# [The task]
Give back exactly the first lines of the entries below, through the line with "Definition init (scratchpad_mem".

(Stored data)
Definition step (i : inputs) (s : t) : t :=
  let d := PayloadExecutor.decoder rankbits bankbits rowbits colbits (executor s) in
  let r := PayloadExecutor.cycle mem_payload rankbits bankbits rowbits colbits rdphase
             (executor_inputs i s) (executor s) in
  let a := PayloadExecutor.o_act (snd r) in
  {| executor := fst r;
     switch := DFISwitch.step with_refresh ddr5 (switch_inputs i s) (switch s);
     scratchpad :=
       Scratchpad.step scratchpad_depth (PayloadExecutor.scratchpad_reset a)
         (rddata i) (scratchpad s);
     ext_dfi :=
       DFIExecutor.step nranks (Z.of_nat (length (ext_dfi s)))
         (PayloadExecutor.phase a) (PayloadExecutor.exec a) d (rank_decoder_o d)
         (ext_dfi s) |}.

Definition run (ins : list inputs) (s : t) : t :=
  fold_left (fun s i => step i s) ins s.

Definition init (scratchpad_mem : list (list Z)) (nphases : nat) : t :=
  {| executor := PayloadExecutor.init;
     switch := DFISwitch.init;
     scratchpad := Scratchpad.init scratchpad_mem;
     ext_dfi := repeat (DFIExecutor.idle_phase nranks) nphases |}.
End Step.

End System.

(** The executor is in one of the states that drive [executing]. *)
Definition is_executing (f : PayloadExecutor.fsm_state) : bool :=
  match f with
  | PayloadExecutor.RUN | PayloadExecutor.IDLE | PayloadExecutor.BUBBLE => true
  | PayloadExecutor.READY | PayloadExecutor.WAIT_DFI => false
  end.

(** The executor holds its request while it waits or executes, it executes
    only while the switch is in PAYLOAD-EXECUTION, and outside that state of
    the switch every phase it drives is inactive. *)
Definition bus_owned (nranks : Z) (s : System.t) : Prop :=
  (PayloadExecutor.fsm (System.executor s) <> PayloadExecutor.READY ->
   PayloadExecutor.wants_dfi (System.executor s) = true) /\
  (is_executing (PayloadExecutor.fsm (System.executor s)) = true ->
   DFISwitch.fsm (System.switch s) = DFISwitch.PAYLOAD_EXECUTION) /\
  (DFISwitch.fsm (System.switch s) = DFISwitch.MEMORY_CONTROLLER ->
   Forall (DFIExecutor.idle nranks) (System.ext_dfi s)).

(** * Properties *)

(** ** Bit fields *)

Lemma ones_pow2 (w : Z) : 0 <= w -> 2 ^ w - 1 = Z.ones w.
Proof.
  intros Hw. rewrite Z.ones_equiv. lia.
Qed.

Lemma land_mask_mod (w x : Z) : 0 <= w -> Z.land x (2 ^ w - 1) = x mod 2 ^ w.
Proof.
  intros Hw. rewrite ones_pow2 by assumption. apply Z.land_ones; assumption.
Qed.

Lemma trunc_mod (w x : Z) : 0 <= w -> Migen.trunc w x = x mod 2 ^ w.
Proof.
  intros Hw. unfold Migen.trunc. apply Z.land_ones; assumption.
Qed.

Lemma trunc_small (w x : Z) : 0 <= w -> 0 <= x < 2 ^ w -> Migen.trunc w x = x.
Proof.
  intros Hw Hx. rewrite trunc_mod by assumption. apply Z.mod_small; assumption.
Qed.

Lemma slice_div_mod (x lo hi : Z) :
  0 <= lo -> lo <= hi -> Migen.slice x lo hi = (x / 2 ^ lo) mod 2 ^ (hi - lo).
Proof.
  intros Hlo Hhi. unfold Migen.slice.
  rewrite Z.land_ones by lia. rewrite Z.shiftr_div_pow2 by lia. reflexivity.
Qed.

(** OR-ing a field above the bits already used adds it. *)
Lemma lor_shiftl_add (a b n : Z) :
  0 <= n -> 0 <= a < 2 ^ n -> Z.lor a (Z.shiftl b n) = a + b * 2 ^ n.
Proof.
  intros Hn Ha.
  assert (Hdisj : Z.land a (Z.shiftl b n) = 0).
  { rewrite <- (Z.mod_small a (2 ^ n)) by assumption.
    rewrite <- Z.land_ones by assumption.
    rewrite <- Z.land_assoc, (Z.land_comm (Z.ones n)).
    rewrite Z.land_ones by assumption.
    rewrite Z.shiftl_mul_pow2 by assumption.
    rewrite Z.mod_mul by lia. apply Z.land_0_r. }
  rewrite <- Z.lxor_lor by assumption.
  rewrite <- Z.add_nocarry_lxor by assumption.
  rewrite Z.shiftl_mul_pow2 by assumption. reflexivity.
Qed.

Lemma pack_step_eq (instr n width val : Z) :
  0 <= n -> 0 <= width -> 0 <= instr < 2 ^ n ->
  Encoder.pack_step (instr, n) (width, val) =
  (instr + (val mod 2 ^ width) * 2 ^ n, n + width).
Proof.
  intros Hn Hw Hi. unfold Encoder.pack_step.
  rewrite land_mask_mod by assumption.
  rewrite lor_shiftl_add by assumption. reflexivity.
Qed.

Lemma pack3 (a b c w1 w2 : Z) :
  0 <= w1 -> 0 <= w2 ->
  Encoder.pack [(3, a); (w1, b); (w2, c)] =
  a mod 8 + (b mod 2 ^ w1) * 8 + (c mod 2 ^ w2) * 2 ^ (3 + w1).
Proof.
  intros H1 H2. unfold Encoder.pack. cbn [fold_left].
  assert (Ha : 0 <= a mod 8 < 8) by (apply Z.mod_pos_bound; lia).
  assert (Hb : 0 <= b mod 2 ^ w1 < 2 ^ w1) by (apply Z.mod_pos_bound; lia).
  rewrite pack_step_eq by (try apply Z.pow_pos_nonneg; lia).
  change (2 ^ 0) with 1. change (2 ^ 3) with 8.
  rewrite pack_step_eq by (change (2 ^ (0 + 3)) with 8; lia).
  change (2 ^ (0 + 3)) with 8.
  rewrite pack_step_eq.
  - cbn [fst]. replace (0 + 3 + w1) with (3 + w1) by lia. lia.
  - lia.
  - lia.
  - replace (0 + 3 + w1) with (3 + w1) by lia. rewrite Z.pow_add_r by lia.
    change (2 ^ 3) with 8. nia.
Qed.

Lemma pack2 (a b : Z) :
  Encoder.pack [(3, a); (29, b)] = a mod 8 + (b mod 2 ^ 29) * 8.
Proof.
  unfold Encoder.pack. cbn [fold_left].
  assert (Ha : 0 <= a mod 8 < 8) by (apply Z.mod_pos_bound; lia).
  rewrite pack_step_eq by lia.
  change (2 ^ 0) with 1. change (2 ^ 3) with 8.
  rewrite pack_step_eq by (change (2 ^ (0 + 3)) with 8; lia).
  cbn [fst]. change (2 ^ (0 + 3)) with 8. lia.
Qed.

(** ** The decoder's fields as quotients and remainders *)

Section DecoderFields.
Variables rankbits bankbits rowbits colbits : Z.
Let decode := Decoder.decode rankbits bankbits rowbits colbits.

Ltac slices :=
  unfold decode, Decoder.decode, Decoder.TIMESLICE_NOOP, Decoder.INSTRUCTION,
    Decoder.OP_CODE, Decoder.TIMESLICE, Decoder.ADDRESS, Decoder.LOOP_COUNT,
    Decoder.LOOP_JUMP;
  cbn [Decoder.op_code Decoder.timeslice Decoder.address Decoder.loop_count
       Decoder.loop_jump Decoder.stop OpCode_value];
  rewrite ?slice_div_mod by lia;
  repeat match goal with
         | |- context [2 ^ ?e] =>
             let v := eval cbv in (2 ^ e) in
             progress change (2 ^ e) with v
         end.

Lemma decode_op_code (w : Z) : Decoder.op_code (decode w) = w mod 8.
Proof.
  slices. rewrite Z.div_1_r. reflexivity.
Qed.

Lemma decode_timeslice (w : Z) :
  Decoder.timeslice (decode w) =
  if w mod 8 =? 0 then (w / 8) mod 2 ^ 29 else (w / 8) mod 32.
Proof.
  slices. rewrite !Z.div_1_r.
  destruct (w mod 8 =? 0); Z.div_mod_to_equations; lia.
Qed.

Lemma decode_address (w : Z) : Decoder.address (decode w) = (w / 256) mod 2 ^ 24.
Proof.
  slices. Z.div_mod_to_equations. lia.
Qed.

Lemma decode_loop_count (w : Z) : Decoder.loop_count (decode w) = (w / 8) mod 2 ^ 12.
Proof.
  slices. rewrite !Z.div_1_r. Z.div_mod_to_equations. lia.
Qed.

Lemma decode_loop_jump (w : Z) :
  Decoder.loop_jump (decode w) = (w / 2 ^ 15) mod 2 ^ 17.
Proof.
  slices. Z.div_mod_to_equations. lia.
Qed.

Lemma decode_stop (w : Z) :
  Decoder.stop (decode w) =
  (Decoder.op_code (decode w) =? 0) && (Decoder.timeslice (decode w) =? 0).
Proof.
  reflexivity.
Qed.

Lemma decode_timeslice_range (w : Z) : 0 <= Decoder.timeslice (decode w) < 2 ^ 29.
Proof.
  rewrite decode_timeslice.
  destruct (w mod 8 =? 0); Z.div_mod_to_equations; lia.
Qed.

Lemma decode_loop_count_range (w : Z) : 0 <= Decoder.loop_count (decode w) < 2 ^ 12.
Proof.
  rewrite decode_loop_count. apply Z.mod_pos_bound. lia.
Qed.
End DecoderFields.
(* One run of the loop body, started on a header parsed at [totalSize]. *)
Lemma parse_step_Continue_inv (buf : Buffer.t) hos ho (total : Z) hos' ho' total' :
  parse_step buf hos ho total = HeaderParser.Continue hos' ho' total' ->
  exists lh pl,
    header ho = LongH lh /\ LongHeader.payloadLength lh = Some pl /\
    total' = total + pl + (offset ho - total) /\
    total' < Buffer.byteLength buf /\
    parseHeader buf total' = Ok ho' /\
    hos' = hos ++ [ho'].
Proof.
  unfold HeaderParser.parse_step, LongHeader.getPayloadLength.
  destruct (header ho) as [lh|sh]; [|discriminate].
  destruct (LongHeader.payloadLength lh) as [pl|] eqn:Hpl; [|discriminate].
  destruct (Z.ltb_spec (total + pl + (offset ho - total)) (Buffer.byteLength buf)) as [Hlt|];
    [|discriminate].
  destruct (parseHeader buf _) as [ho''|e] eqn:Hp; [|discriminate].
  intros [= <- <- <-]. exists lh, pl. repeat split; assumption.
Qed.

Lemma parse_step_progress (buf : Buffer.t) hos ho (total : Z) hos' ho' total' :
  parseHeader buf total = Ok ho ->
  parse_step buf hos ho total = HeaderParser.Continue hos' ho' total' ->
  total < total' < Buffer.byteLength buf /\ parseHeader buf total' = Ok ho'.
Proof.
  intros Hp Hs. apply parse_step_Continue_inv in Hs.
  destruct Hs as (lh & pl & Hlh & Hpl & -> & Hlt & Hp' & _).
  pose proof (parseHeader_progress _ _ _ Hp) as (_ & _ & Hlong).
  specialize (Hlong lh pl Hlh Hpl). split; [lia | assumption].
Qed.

# [Expected answer]
Definition step (i : inputs) (s : t) : t :=
  let d := PayloadExecutor.decoder rankbits bankbits rowbits colbits (executor s) in
  let r := PayloadExecutor.cycle mem_payload rankbits bankbits rowbits colbits rdphase
             (executor_inputs i s) (executor s) in
  let a := PayloadExecutor.o_act (snd r) in
  {| executor := fst r;
     switch := DFISwitch.step with_refresh ddr5 (switch_inputs i s) (switch s);
     scratchpad :=
       Scratchpad.step scratchpad_depth (PayloadExecutor.scratchpad_reset a)
         (rddata i) (scratchpad s);
     ext_dfi :=
       DFIExecutor.step nranks (Z.of_nat (length (ext_dfi s)))
         (PayloadExecutor.phase a) (PayloadExecutor.exec a) d (rank_decoder_o d)
         (ext_dfi s) |}.

Definition run (ins : list inputs) (s : t) : t :=
  fold_left (fun s i => step i s) ins s.

Definition init (scratchpad_mem : list (list Z)) (nphases : nat) : t :=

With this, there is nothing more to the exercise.